**PROBLEM DESCRIPTION:**
Copy each line from the records below in which the word "fopen" is found.

**GIVEN DATA:**
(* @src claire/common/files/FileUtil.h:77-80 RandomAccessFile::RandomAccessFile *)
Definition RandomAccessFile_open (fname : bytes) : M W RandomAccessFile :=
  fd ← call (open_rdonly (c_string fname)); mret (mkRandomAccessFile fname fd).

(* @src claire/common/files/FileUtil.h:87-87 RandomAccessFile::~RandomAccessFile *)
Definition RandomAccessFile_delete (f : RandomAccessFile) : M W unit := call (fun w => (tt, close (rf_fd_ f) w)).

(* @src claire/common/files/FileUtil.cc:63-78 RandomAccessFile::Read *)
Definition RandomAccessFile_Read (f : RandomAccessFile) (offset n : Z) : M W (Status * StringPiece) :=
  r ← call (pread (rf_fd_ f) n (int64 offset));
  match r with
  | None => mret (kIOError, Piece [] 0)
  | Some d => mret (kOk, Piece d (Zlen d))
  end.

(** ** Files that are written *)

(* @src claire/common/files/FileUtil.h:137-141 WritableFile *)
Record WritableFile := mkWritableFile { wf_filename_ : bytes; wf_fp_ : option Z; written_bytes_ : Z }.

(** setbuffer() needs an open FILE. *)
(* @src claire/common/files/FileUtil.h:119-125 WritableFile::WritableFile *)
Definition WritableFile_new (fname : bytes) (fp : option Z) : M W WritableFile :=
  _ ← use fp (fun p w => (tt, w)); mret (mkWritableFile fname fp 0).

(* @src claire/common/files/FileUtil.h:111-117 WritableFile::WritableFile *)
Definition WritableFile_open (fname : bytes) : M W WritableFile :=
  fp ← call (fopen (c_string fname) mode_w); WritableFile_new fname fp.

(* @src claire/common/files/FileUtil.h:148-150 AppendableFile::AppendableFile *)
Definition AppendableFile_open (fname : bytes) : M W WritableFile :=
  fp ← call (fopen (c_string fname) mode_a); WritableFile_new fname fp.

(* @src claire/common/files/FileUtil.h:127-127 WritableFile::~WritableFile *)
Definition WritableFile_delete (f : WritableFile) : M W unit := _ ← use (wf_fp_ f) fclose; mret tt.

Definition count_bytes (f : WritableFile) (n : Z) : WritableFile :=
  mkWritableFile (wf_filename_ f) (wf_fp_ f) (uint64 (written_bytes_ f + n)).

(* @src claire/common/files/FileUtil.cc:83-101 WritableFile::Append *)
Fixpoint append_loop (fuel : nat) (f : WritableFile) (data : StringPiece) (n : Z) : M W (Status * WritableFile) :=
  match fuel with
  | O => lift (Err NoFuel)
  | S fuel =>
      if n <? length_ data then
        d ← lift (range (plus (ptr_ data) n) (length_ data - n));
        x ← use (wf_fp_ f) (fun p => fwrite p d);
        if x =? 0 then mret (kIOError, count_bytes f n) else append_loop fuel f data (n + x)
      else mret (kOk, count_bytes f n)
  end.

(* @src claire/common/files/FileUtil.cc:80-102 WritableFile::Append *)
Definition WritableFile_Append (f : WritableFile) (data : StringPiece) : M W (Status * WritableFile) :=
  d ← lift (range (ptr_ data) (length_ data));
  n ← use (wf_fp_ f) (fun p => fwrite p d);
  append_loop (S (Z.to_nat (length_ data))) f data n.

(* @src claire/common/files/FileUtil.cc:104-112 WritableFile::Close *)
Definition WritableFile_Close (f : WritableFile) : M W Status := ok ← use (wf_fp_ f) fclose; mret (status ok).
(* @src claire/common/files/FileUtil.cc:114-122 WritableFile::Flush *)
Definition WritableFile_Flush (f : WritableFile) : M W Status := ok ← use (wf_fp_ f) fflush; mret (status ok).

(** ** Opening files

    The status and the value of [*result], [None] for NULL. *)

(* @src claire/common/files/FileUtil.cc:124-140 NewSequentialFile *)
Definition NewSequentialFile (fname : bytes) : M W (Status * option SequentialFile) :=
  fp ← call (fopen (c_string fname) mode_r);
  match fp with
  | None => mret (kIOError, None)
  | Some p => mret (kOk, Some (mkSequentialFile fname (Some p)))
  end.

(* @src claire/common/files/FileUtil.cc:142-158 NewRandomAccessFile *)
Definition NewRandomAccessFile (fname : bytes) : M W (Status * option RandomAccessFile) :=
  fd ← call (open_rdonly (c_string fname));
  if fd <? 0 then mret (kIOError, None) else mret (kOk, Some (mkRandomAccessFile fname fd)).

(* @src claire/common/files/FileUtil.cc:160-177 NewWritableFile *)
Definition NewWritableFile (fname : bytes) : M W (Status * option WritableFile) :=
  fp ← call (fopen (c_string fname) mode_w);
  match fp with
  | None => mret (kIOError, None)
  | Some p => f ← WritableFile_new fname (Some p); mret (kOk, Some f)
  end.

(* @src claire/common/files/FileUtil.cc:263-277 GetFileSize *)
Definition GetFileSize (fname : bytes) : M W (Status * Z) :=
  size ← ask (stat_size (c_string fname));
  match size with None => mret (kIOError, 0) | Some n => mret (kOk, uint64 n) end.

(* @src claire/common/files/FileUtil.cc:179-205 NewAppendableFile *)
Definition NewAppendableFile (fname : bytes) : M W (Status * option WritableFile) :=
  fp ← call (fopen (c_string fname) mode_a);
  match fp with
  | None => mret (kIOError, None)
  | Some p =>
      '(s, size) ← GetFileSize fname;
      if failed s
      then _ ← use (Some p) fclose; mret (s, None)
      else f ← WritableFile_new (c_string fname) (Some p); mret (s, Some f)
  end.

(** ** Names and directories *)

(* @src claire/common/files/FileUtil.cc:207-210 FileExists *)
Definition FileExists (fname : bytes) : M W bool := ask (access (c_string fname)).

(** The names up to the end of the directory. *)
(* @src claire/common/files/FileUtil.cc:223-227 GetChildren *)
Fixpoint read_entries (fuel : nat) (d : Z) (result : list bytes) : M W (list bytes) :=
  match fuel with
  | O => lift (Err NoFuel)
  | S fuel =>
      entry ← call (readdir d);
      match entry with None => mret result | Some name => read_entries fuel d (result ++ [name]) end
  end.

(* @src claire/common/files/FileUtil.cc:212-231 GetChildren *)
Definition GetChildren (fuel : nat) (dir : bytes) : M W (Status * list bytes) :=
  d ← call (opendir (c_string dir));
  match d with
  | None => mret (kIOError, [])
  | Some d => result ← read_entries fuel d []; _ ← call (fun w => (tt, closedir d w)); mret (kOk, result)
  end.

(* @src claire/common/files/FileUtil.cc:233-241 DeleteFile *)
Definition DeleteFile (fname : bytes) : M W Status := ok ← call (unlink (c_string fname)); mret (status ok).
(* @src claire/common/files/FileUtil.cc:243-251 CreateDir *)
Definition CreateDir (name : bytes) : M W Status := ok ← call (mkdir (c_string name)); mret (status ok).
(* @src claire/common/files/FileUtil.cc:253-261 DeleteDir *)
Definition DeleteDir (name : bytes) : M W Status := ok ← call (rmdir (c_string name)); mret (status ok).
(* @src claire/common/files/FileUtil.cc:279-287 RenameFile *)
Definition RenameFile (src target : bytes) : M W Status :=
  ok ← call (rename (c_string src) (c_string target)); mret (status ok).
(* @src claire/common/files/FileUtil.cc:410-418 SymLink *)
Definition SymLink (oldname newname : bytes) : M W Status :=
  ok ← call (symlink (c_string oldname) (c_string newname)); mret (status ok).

**SOLUTION FOR THIS PROBLEM:**
  fp ← call (fopen (c_string fname) mode_w); WritableFile_new fname fp.
  fp ← call (fopen (c_string fname) mode_a); WritableFile_new fname fp.
  fp ← call (fopen (c_string fname) mode_r);
  fp ← call (fopen (c_string fname) mode_w);
  fp ← call (fopen (c_string fname) mode_a);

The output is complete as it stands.